> **WORK ITEM**: Two lines mark the range in the entries below: the one holding "([validation/issue.rs]) and the" and the one holding "location and message;". Set down those two and all lines between them, exactly.
══ GIVEN ENTRIES ══
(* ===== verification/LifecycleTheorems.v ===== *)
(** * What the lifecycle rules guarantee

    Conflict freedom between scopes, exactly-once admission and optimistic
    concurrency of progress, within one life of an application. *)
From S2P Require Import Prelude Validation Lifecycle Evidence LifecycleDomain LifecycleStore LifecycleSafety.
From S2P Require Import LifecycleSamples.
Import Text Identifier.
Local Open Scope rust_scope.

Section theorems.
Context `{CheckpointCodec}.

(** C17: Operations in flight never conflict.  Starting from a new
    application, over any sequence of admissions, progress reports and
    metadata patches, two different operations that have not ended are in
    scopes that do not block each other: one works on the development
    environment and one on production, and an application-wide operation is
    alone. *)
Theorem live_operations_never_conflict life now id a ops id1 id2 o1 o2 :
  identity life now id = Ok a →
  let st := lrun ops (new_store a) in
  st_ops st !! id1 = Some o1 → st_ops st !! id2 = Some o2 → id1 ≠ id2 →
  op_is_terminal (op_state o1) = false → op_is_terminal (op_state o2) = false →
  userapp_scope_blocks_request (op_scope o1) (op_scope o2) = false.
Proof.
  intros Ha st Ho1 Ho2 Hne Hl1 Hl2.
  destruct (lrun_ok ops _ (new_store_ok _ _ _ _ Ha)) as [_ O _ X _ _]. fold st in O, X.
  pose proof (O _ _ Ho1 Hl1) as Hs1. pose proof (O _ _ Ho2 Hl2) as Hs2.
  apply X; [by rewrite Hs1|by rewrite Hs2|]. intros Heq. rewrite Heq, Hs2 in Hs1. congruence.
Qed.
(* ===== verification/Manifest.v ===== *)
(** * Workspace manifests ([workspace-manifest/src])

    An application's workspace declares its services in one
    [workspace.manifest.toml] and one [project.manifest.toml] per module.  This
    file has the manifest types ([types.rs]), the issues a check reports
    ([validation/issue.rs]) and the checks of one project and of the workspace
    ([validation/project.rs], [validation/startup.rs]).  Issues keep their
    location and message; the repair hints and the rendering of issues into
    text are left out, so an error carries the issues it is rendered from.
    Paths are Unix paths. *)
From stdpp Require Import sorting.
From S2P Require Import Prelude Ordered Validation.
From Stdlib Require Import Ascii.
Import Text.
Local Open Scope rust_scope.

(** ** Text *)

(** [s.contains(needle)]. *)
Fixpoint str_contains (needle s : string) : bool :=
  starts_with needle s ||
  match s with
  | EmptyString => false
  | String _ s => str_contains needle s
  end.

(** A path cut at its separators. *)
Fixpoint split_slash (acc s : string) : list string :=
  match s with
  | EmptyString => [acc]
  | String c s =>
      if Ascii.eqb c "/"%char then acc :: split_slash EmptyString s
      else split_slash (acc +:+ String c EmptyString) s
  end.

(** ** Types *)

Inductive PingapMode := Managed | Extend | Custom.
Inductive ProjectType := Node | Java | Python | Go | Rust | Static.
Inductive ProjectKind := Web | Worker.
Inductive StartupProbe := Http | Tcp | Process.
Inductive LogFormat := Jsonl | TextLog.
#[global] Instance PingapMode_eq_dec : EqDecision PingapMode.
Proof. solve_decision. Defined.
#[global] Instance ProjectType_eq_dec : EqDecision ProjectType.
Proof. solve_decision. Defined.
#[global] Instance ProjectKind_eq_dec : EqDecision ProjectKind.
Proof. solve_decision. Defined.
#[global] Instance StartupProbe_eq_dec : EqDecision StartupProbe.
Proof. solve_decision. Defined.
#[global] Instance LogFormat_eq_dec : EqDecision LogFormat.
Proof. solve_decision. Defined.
═══
> **ANSWER TO THIS EXERCISE**:
    ([validation/issue.rs]) and the checks of one project and of the workspace
    ([validation/project.rs], [validation/startup.rs]).  Issues keep their
    location and message; the repair hints and the rendering of issues into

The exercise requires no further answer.